Amanse as palavras ou, faça do bicho-papão uma brincadeira

Por

Alcivam Paulo de Oliveira*

Em 15.04.2021

Quando eu era criança, lá em Peixinhos, morria de medo de carucho, o cachorro de Wiliams. Dobrava a esquina da Rua Caruaru rezando baixinho para São Roque…  A reza não dava certo. Se ele estivesse no portão, pressentia minha vinda e já se preparava para acuar-me… Queria amansá-lo para não ter medo. Ou quem sabe, apenas ignorá-lo.
Assim são as palavras, elas podem nos meter medo e nossas reações podem ser exatamente iguais: usar a fé para exorcizá-las: vá de retro luta de classes! Fugir delas, torcendo para que elas não nos persigam: não me venha com ideologias! Ou, quem sabe, simplesmente ignorá-las: isso é política e política como futebol…!
Nos tempos em que o significado das palavras era escondido em dicionários caros e enciclopédias mais caras ainda, amansar palavra era coisa para quem passava do colegial e isso era para poucos, afinal, havia escola gratuita do estado, eram escolas estatais mas não havia vagas pra todo mundo, e assim não eram públicas.

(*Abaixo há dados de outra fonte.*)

(** * A shallow embedding of pinform: measurement schemas, descriptors,
    name resolution and the InfluxDB query builder.

    Sources: [pinform/__init__.py], [pinform/fields/__init__.py],
    [pinform/tags/__init__.py], [pinform/client.py].

    Python strings are modelled as ASCII [string]s, Python dicts as
    association lists kept in insertion order, exceptions as the [Err]
    branch of [result]. *)

From Stdlib Require Import String Ascii ZArith List Bool Lia.
Import ListNotations.
Open Scope string_scope.
Open Scope Z_scope.

(** ** Python values and exceptions *)

(** The runtime values that reach descriptors, tag dicts and the wire
    format.  Floats and datetimes are carried opaquely (a datetime as its
    microsecond count since 0001-01-01 00:00, see [Window]). *)
Inductive PyVal : Type :=
  | VNone
  | VInt (z : Z)
  | VFloat (bits : Z)
  | VBool (b : bool)
  | VStr (s : string)
  | VDatetime (us : Z)
  | VObj (type_name : string).

(** The exceptions raised by the modelled code. *)
Inductive PyExc : Type :=
  | TypeError
  | ValueError
  | AssertionError
  | KeyError (k : string)
  | IndexError
  | OverflowError
  (** [get_name]: [name_resolution_tags is None] while the template needs
      the tag. *)
  | NullResolutionTags (tag : string)
  (** [get_name]: the tag is not a key of [name_resolution_tags]. *)
  | TagNotProvided (tag : string)
  (** any other [raise Exception(...)], named by its message. *)
  | GenericException (msg : string).

Inductive result (A : Type) : Type :=
  | Ok (a : A)
  | Err (e : PyExc).
Arguments Ok {A} a.
Arguments Err {A} e.

Definition bind_result {A B} (m : result A) (k : A -> result B) : result B :=
  match m with Ok a => k a | Err e => Err e end.

Notation "x <- m ;; k" := (bind_result m (fun x => k))
  (at level 61, m at next level, right associativity).

Definition is_err {A} (r : result A) : bool :=
  match r with Ok _ => false | Err _ => true end.

(** ** Python dicts with string keys *)

Definition dict := list (string * PyVal).

Fixpoint dict_get (d : dict) (k : string) : option PyVal :=
  match d with
  | [] => None
  | (k', v) :: d' => if String.eqb k k' then Some v else dict_get d' k
  end.

Definition dict_has (d : dict) (k : string) : bool :=
  match dict_get d k with Some _ => true | None => false end.

(** [d[k] = v]: overwrite in place when [k] is present, else append. *)
Fixpoint dict_set (d : dict) (k : string) (v : PyVal) : dict :=
  match d with
  | [] => [(k, v)]
  | (k', v') :: d' =>
      if String.eqb k k' then (k', v) :: d' else (k', v') :: dict_set d' k v
  end.

(** ** Characters and string helpers *)

Definition chr (n : nat) : string := String (ascii_of_nat n) EmptyString.
Definition dq : string := chr 34.      (* the double quote character *)
Definition sq : string := chr 39.      (* the single quote character *)

Fixpoint join (sep : string) (l : list string) : string :=
  match l with
  | [] => ""
  | [x] => x
  | x :: l' => x ++ sep ++ join sep l'
  end.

Nos tempos do Doutor Google a situação é um pouco diferente… Temos um chicote e uma cadeira para enfrentarmos as feras. Nos falta usá-los corretamente…
Para usá-los é preciso ferramentas, mas antes das ferramentas, é preciso a vontade e a determinação de querer amansar as palavras, torná-las afáveis, fazer delas pontes, que nos levam para todos os lados do rio… destruí-las em sua forma de muros, aqueles muros que nos fazem forçadamente gostar do lado que estamos.
Amansar palavras é dar sentido a elas, fazê-las parte de nosso mundo: sim dona palavra, pode entrar em minha casa, sei que você não morde e nem vai me atacar. Aqui tem um lugar para você sentar. De hoje em diante, vou levá-la na minha bagagem e você se tornará minha… E você me ajudará a me comunicar com o mundo.
Engraçado, porque o mundo entra em nós pelos sete buracos de nossa cabeça e ainda entra por meio da pele. É muita entrada para que tudo se processe no cérebro por impulsos elétricos, gerando memória e esquemas para que, quando aquele cheiro, aquela imagem, aquele gosto, aquele som ou a sensação de calor ou frio, de macio ou áspero retorne um dia, saibamos interpretá-la. E ao sabermos, inexoravelmente (essa é mansa?) possamos doar para outros humanos o que aprendemos. E aí vem a palavra. É verdade que há outras linguagens: as artes, os movimentos do corpo ou os números também servem para mostrar algo (coisa ou relação, atitude ou sentimento) quando este algo não está presente. Mas a palavra… Ah, a palavra. Ela é mágica! Basta um conjunto de sons e fonemas e logo o outro começa a ver em sua cabeça o que estamos mostrando… É como uma brincadeira, como diz o poeta José Paulo Paes:
Convite
Poesia é… brincar com as palavras
como se brinca com bola,
papagaio, pião.
Só que bola, papagaio, pião
de tanto brincar se gastam.
As palavras não:
Quanto mais se brinca com elas,
mais novas ficam.
Como a água do rio
que é água sempre nova.
Como cada dia que é sempre um novo dia.
*Alcivam Paulo de Oliveira é professor.